#### What is required:
From the entries below, return only the lines starting at the one that contains "K, !ProtoMessage Frame, !ProtoMessage" and ending at the one that contains "1 ≤ rp_active r ≤ rp_connected r ∧", exactly as they stand.

== Information ==

(** The reported latencies are percentiles.  For every list of latencies that
    is not empty and every percentage, [pct] returns an element of the list (an
    index out of range is impossible); and for the three percentages that are
    reported and up to 2000 latencies it is the nearest-rank percentile, in spite
    of the floating-point arithmetic. *)
Theorem pct_is_percentile sorted p :
  sorted ≠ [] →
  (∃ x, pct sorted p = Ret x ∧ x ∈ sorted) ∧
  (p ∈ [50; 95; 99] → (length sorted ≤ 2000)%nat →
   ∃ x, pct sorted p = Ret x ∧
     sorted !! Z.to_nat (nearest_rank p (Z.of_nat (length sorted)) - 1) = Some x).
Proof.
  intros Hne. split; [by apply pct_in|].
  assert (0 < length sorted)%nat as Hpos by (destruct sorted; [done|simpl; lia]).
  intros Hp Hl. set (n := Z.of_nat (length sorted)). pose proof rank_agrees_upto as Hr.
  rewrite forallb_forall in Hr. specialize (Hr n). rewrite forallb_forall in Hr.
  specialize (fun H => Hr H p). rewrite <-!list_elem_of_In in Hr. rewrite elem_of_seqZ in Hr.
  specialize (Hr ltac:(lia) Hp). apply Z.eqb_eq in Hr.
  assert (1 ≤ nearest_rank p n ≤ n) as Hrange.
  { unfold nearest_rank. assert (50 ≤ p ≤ 99) as Hp' by (repeat (apply elem_of_cons in Hp as [->|Hp]); [lia..|by apply elem_of_nil in Hp]).
    assert ((- (p * n)) / 100 < 0) by (apply Z.div_lt_upper_bound; nia).
    assert (- n ≤ (- (p * n)) / 100) by (apply Z.div_le_lower_bound; nia). lia. }
  destruct (lookup_lt_is_Some_2 sorted (Z.to_nat (nearest_rank p n - 1))) as [x Hx]; [lia|].
  exists x. split; [|done]. unfold pct. fold n. rewrite Hr.
  set (i := nearest_rank p n - 1) in *. rewrite (proj2 (Z.ltb_ge i 0)) by lia.
  rewrite (proj2 (Z.leb_gt n i)) by lia. rewrite (proj2 (Z.ltb_ge i 0)) by lia. by rewrite Hx.
Qed.

Lemma latency_report_spec lats :
  match lats with
  | [] => latency_report lats = Ret None
  | _ => ∃ p50 p95 p99, latency_report lats = Ret (Some (p50, p95, p99, average (merge_sort Z.le lats))) ∧
      {[p50; p95; p99]} ⊆@{gset Z} list_to_set lats
  end.
Proof.
  destruct lats as [|l lats]; [done|]. set (ls := l :: lats).
  unfold latency_report. rewrite decide_False by done.
  assert (merge_sort Z.le ls ≡ₚ ls) as Hp by apply merge_sort_Permutation.
  set (sorted := merge_sort Z.le ls) in *. clearbody sorted. cbv zeta.
  assert (∀ p, ∃ x, pct sorted p = Ret x ∧ x ∈ ls) as Hx.
  { intros p. destruct (pct_in sorted p) as (x & Hx & Hin).
    - intros ->. by apply Permutation_nil_l in Hp.
    - exists x. by rewrite <-Hp. }
  destruct (Hx 50) as (p50 & -> & ?). destruct (Hx 95) as (p95 & -> & ?).
  destruct (Hx 99) as (p99 & -> & ?). cbn [run_bind]. exists p50, p95, p99. split; [done|]. set_solver.
Qed.

(** The report of the load test is consistent.  Whatever the server answers
    to the clients and whenever the tickers fire, [main] ends; the connected and the
    failed clients add up to the requested ones, every client is another user and
    is closed at the end, every tick of a sender before its deadline is counted as
    sent or as an error, and latencies are reported exactly if a message was
    sent.  The test panics only when there are more active clients than connected
    ones, or when the interval between two messages rounds to nothing. *)
Theorem load_test_accounts `{!IoWriter K, !ProtoMessage Frame, !ProtoMessage AuthReq, !ProtoMessage SendMsgReq}
    fl (dial : Z → res (K * list bytes)) ticks polls :
  0 ≤ fl_conns fl →
  match lt_main fl dial ticks polls with
  | Ret (NoConnection failed) => failed = fl_conns fl
  | Ret (Reported r) =>
    rp_connected r + rp_failed r = fl_conns fl ∧
    1 ≤ rp_active r ≤ rp_connected r ∧
    Z.of_nat (length (rp_clients r)) = rp_connected r ∧
    NoDup (lt_uid <$> rp_clients r) ∧ Forall (λ c, lt_closed c = true) (rp_clients r) ∧
    rp_sent r + rp_errors r = sum_Z (sends_due <$> (ticks <$> seqZ 0 (rp_active r))) ∧
    (rp_latency r = None ↔ rp_sent r = 0)
  | Panic => ∃ connected, 1 ≤ connected ≤ fl_conns fl ∧
    let n := numActive connected (fl_pct fl) in connected < n ∨ send_interval (fl_qps fl) n ≤ 0
  | Hang => False
  end.
Proof.
  intros Ht. unfold lt_main. rewrite (proj2 (Z.ltb_ge _ _)) by done.
  destruct (storm_fuel_covers (Z.to_nat (fl_conns fl)) (batch_size (fl_rate fl)) (fl_conns fl) 0)
    as (bs & Hst & Hids & _); [apply batch_size_pos|lia|lia|]. unfold storm. rewrite Hst.
  rewrite Hids, Z.sub_0_r. cbv zeta.
  destruct (connect_counts dial (seqZ 0 (fl_conns fl))) as [Hc Hu]. rewrite length_seqZ in Hc.
  set (results := _ <$> seqZ _ _) in *. set (failed := length (filter _ results)) in *.
  set (conns := omap id (slot <$> results)) in *.
  destruct (Z.eqb_spec (Z.of_nat (length conns)) 0) as [|Hne]; [lia|].
  set (n := numActive _ _).
  assert (1 ≤ n) as Hn. { unfold n, numActive. case_Z; lia. }
  pose proof (split_fold n (slot <$> results) [] []) as Hf. unfold split_clients.
  destruct (Z.ltb_spec (Z.of_nat (length conns) - n) 0) as [Hlt|Hge]; cbn [run_bind].
  { exists (Z.of_nat (length conns)). split; [lia|]. left. fold n. lia. }
  destruct (foldl _ _ _) as [act idl]. destruct Hf as [Ha Hl]; [done|simpl; lia|].
  fold conns in Ha, Hl. cbn [app length] in Ha, Hl.
  unfold NewTicker. destruct (Z.leb_spec (send_interval (fl_qps fl) n) 0) as [Hti|Hti]; cbn [run_bind].
  { exists (Z.of_nat (length conns)). split; [lia|]. by right. }
  destruct (senders_count ticks act 0) as (Hsum & Hlats & Huid). cbn [Nat.add] in Hsum, Hlats, Huid.
  set (senders := imap _ act) in *. clearbody senders.
  replace (Z.of_nat (length act)) with n in Hsum by lia.
  destruct (sd_client <$> senders) as [|sender others] eqn:Hse.
  { destruct act; [simpl in Hl; lia|done]. }
  pose proof (latency_report_spec (senders ≫= sd_lats)) as Hrep.
  assert (∃ lat, latency_report (senders ≫= sd_lats) = Ret lat ∧
    (lat = None ↔ sum_Z (sd_sent <$> senders) = 0)) as (lat & -> & Hlat).
  { rewrite <-Hlats. destruct (senders ≫= sd_lats) as [|l ls]; [by exists None|].
    destruct Hrep as (p50 & p95 & p99 & Hr & _). eexists. split; [exact Hr|]. split; [done|simpl; lia]. }
  cbn [run_bind rp_connected rp_failed rp_active rp_clients rp_sent rp_errors rp_latency].
  assert (lt_uid <$> (lt_close <$> (sendMsgFireAndForget 99999 1 sender).2 :: others ++ idl) =
    lt_uid <$> conns) as Hu2.
  { rewrite <-Ha, fmap_app, <-Huid. cbn [fmap list_fmap app lt_close lt_uid].
    rewrite sendMsg_uid. f_equal. rewrite <-list_fmap_compose, fmap_app. done. }
  split_and!; [lia|lia|lia| | | |done|done].
  - rewrite <-(length_fmap lt_uid), Hu2, length_fmap. done.
  - rewrite Hu2. eapply sublist_NoDup; [|exact Hu]. apply NoDup_fmap_2; [intros ???; lia|]. apply NoDup_seqZ.
  - by apply Forall_fmap, Forall_true.
Qed.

===

#### Task output:
Theorem load_test_accounts `{!IoWriter K, !ProtoMessage Frame, !ProtoMessage AuthReq, !ProtoMessage SendMsgReq}
    fl (dial : Z → res (K * list bytes)) ticks polls :
  0 ≤ fl_conns fl →
  match lt_main fl dial ticks polls with
  | Ret (NoConnection failed) => failed = fl_conns fl
  | Ret (Reported r) =>
    rp_connected r + rp_failed r = fl_conns fl ∧
    1 ≤ rp_active r ≤ rp_connected r ∧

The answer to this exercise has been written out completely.